В 1937 году проснувшийся знаменитым композитор получил американское гражданство; все его заслуги Голливуд полностью признал 15 лет спустя — когда на экраны вышел «Ровно в полдень» Фрэнка Циннемана с Гэри Купером и Грейс Келли. Сначала будущую классику вестерна принимали плохо: в фильме было мало насилия и погонь, зато много диалогов и эмоций — и, как тогда говорили, вытянула «Ровно в полдень» только музыка Темкина. За фильм композитор получил сразу два «Оскара» — за дорожку и песню «Do Not Forsake Me, Oh My Darling»; впоследствии у него появились еще две статуэтки (а вот «Wild Is The Wind», написанную для одноименного фильма 1957 года, академики с наградой прокатили). Темкин писал музыку для Альфреда Хичкока, Говарда Хоукса и Джона Хьюстона и создал целое направление музыки для вестернов, которую помнят и сейчас — например, в «Джанго освобожденном» Квентин Тарантино использовал темкинскую дорожку из «Форта Аламо» Джона Уэйна.

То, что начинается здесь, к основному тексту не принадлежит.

(* ===== verification/Sha256.v ===== *)
(** crypto/sha256 and encoding/hex: the hash of FIPS 180-4 on byte strings,
    executable, with its published test vectors, and its hexadecimal form. *)
From Stdlib Require Import Strings.Ascii Strings.String.
From S2P Require Import Prelude GoString.

Local Open Scope Z_scope.

(** * Constants: the fractional parts of cube and square roots of primes

    The 32 bits after the point of the cube roots of the first 64 primes, and of
    the square roots of the first eight, computed from that definition. *)
Definition divides_none (ps : list Z) (n : Z) : bool := forallb (fun p => negb (n mod p =? 0)) ps.

Fixpoint primes_upto (fuel : nat) (n : Z) (found : list Z) : list Z :=
  match fuel with
  | O => found
  | S fuel => primes_upto fuel (n + 1) (if divides_none found n then found ++ [n] else found)
  end.

Definition primes : list Z := primes_upto 310 2 [].

(** The greatest [r] below [2 ^ bits] with [r ^ 3 <= n], bit by bit. *)
Fixpoint cube_root (bits : nat) (n r : Z) : Z :=
  match bits with
  | O => r
  | S b => let r' := r + 2 ^ Z.of_nat b in cube_root b n (if r' * r' * r' <=? n then r' else r)
  end.

Definition K256 : list Z :=
  Eval vm_compute in map (fun p => cube_root 40 (p * 2 ^ 96) 0 mod 2 ^ 32) primes.

Definition init256 : list Z :=
  Eval vm_compute in map (fun p => Z.sqrt (p * 2 ^ 64) mod 2 ^ 32) (take 8 primes).

Example constants_known :
  length K256 = 64%nat /\ nth 0 K256 0 = 0x428a2f98 /\ nth 63 K256 0 = 0xc67178f2 /\
  nth 0 init256 0 = 0x6a09e667 /\ nth 7 init256 0 = 0x5be0cd19.
Proof. by vm_compute. Qed.

(** * Words *)
Definition rotr (x n : Z) : Z := Z.lor (Z.shiftr x n) (u32 (Z.shiftl x (32 - n))).
Definition add32 (l : list Z) : Z := u32 (foldr Z.add 0 l).

Definition Ch (x y z : Z) : Z := Z.lxor (Z.land x y) (Z.land (2 ^ 32 - 1 - x) z).
Definition Maj (x y z : Z) : Z := Z.lxor (Z.lxor (Z.land x y) (Z.land x z)) (Z.land y z).
Definition Sigma0 (x : Z) : Z := Z.lxor (Z.lxor (rotr x 2) (rotr x 13)) (rotr x 22).
Definition Sigma1 (x : Z) : Z := Z.lxor (Z.lxor (rotr x 6) (rotr x 11)) (rotr x 25).
Definition sigma0 (x : Z) : Z := Z.lxor (Z.lxor (rotr x 7) (rotr x 18)) (Z.shiftr x 3).
Definition sigma1 (x : Z) : Z := Z.lxor (Z.lxor (rotr x 17) (rotr x 19)) (Z.shiftr x 10).

(** * Message schedule: the last sixteen words, newest first *)
Definition next_word (w : list Z) : Z :=
  add32 [sigma1 (nth 1 w 0); nth 6 w 0; sigma0 (nth 14 w 0); nth 15 w 0].

Fixpoint schedule (n : nat) (w : list Z) : list Z :=
  match n with
  | O => []
  | S n => nth 15 w 0 :: schedule n (next_word w :: removelast w)
  end.

(** * Compression *)
Definition round (s : list Z) (kw : Z * Z) : list Z :=
  match s with
  | [a; b; c; d; e; f; g; h] =>
    let t1 := add32 [h; Sigma1 e; Ch e f g; kw.1; kw.2] in
    let t2 := add32 [Sigma0 a; Maj a b c] in
    [add32 [t1; t2]; a; b; c; add32 [d; t1]; e; f; g]
  | _ => s
  end.

Fixpoint be_words (l : list Z) : list Z :=
  match l with
  | a :: b :: c :: d :: l => a * 2 ^ 24 + b * 2 ^ 16 + c * 2 ^ 8 + d :: be_words l
  | _ => []
  end.

Definition compress (h : list Z) (block : list Z) : list Z :=
  let w := schedule 64 (rev (be_words block)) in
  zip_with (fun x y => add32 [x; y]) h (fold_left round (zip K256 w) h).

(** * Padding and the hash *)
Fixpoint be_bytes (n : nat) (z : Z) : list Z :=
  match n with
  | O => []
  | S n => (z / 2 ^ (8 * Z.of_nat n)) mod 256 :: be_bytes n z
  end.

Definition pad (m : list Z) : list Z :=
  let len := Z.of_nat (length m) in
  m ++ [0x80] ++ replicate (Z.to_nat ((55 - len) mod 64)) 0 ++ be_bytes 8 (8 * len).

Fixpoint blocks (fuel : nat) (l : list Z) : list (list Z) :=
  match fuel, l with
  | S fuel, _ :: _ => take 64 l :: blocks fuel (drop 64 l)
  | _, _ => []
  end.

Fixpoint str_bytes (s : string) : list Z :=
  match s with EmptyString => [] | String a s => az a :: str_bytes s end.

(** [sha256.New], [Write], [Sum(nil)]: the 32 bytes of the hash. *)
Definition sha256 (s : string) : list Z :=
  let m := pad (str_bytes s) in
  concat (be_bytes 4 <$> fold_left compress (blocks (length m) m) init256).

(** [hex.EncodeToString]. *)
Fixpoint EncodeToString (l : list Z) : string :=
  match l with
  | [] => EmptyString
  | b :: l => String (hex_digit (b / 16)) (String (hex_digit (b mod 16)) (EncodeToString l))
  end.

(** The test vectors of FIPS 180-4: no block, one block, two blocks. *)
Example sha256_empty : EncodeToString (sha256 "") =
  "e3b0c44298fc1c149afbf4c8996fb92427ae41e4649b934ca495991b7852b855"%string.
Proof. by vm_compute. Qed.
Example sha256_abc : EncodeToString (sha256 "abc") =
  "ba7816bf8f01cfea414140de5dae2223b00361a396177a9cb410ff61f20015ad"%string.
Proof. by vm_compute. Qed.
Example sha256_two_blocks :
  EncodeToString (sha256 "abcdbcdecdefdefgefghfghighijhijkijkljklmklmnlmnomnopnopq") =
  "248d6a61d20638b8e5c026930c3e6039a33ce45964ff2167f6ecedd419db06c1"%string.
Proof. by vm_compute. Qed.

(** * Lemmas *)
Definition is_byte (b : Z) : Prop := 0 <= b < 256.

Lemma be_bytes_bytes n z : Forall is_byte (be_bytes n z).
Proof.
  induction n as [|n IH]; cbn [be_bytes]; constructor; [|done].
  apply Z.mod_pos_bound. lia.
Qed.

Lemma sha256_bytes s : Forall is_byte (sha256 s).
Proof.
  unfold sha256. apply Forall_concat, Forall_fmap, Forall_true. intros z. apply be_bytes_bytes.
Qed.

Lemma hex_digit_lower d : 0 <= d < 16 -> is_hex_lower (hex_digit d) = true.
Proof.
  intros Hd. unfold is_hex_lower, hex_digit. rewrite !az_za.
  destruct (Z.ltb_spec d 10); rewrite !Z.mod_small by lia; lia.
Qed.

Lemma hex_digit_inj d d' : 0 <= d < 16 -> 0 <= d' < 16 -> hex_digit d = hex_digit d' -> d = d'.
Proof.
  intros Hd Hd' H%(f_equal az). unfold hex_digit in H. rewrite !az_za in H.
  destruct (Z.ltb_spec d 10), (Z.ltb_spec d' 10); rewrite !Z.mod_small in H by lia; lia.
Qed.

(** Digests are lower-case hexadecimal, and determine the bytes. *)
Lemma EncodeToString_hex l : Forall is_byte l -> str_forall is_hex_lower (EncodeToString l) = true.
Proof.
  induction 1 as [|b l Hb Hl IH]; [done|]. cbn. unfold is_byte in Hb.
  rewrite !hex_digit_lower, IH; [done| |].
  - apply Z.mod_pos_bound. lia.
  - split; [apply Z.div_pos; lia|apply Z.div_lt_upper_bound; lia].
Qed.

Lemma EncodeToString_inj l l' :
  Forall is_byte l -> Forall is_byte l' -> EncodeToString l = EncodeToString l' -> l = l'.
Proof.
  intros H. revert l'. induction H as [|b l Hb Hl IH]; intros l' H' E.
  - by destruct H'.
  - destruct H' as [|b' l' Hb' Hl']; [done|]. cbn in E. injection E as E1 E2 E3.
    unfold is_byte in *. assert (forall x, 0 <= x < 256 -> 0 <= x / 16 < 16) as Hd.
    { intros x Hx. split; [apply Z.div_pos; lia|apply Z.div_lt_upper_bound; lia]. }
    apply hex_digit_inj in E1; [|auto..].
    apply hex_digit_inj in E2; [|apply Z.mod_pos_bound; lia..].
    f_equal; [|auto]. rewrite (Z.div_mod b 16), (Z.div_mod b' 16) by lia. congruence.
Qed.

(** The state keeps its eight words, so the hash has 32 bytes. *)
Lemma round_length s kw : length s = 8%nat -> length (round s kw) = 8%nat.
Proof. intros H. by destruct s as [|? [|? [|? [|? [|? [|? [|? [|? [|? ?]]]]]]]]]. Qed.

Lemma fold_round_length l s : length s = 8%nat -> length (fold_left round l s) = 8%nat.
Proof. revert s. induction l as [|kw l IH]; intros s H; [done|]. cbn [fold_left]. by apply IH, round_length. Qed.

Lemma fold_compress_length l h : length h = 8%nat -> length (fold_left compress l h) = 8%nat.
Proof.
  revert h. induction l as [|b l IH]; intros h H; [done|]. cbn [fold_left]. apply IH.
  unfold compress. rewrite length_zip_with, fold_round_length by done. by rewrite H.
Qed.

Lemma length_be_bytes n z : length (be_bytes n z) = n.
Proof. induction n as [|n IH]; [done|]. cbn [be_bytes length]. by rewrite IH. Qed.

Lemma sha256_length s : length (sha256 s) = 32%nat.
Proof.
  unfold sha256. set (h := fold_left compress _ init256).
  assert (length h = 8%nat) as Hh by by apply fold_compress_length.
  destruct h as [|? [|? [|? [|? [|? [|? [|? [|? [|? ?]]]]]]]]]; try done.
Qed.

Lemma digest_nonempty s : EncodeToString (sha256 s) <> EmptyString.
Proof. pose proof (sha256_length s) as H. by destruct (sha256 s). Qed.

В своем творчестве Темкин все время балансировал между русским и американским. В эпохальном саундтреке к «Ровно в полдень» ищут влияние «русского метода»: якобы Темкин построил всю музыку вокруг народной мелодии, хотя какой — точно неизвестно. Темкин благодарил Капру за то, что режиссер «сдвинул» его фокус с европейской и русской романтических традиций на американскую, более завязанную на теме и сюжете фильма. Однако, получая награду Киноакадемии за «Великого и могучего» (1954), Темкин, не считавший себя композитором с большой буквы, впервые в истории оскаровских речей поблагодарил повлиявших на него мертвых классиков — Бетховена, Чайковского и Римского-Корсакова. Когда у композитора спрашивали, как ему, иностранцу, удалось идеально передать основную эмоцию вестерна, главного американского исторического киножанра, он отвечал: «Степь — она и есть степь». «Казаки и ковбои во многом похожи, — писал Темкин в автобиографии. — Они любят природу и животных, они храбрые, и у них схожее философское отношение к жизни; а русские степи очень похожи на американские прерии». В американской музыке Темкина чувствуется тоска и мечта, знакомые любому русскому — и в этом смысле совсем не беда, что Дэвид Боуи не поет по-русски.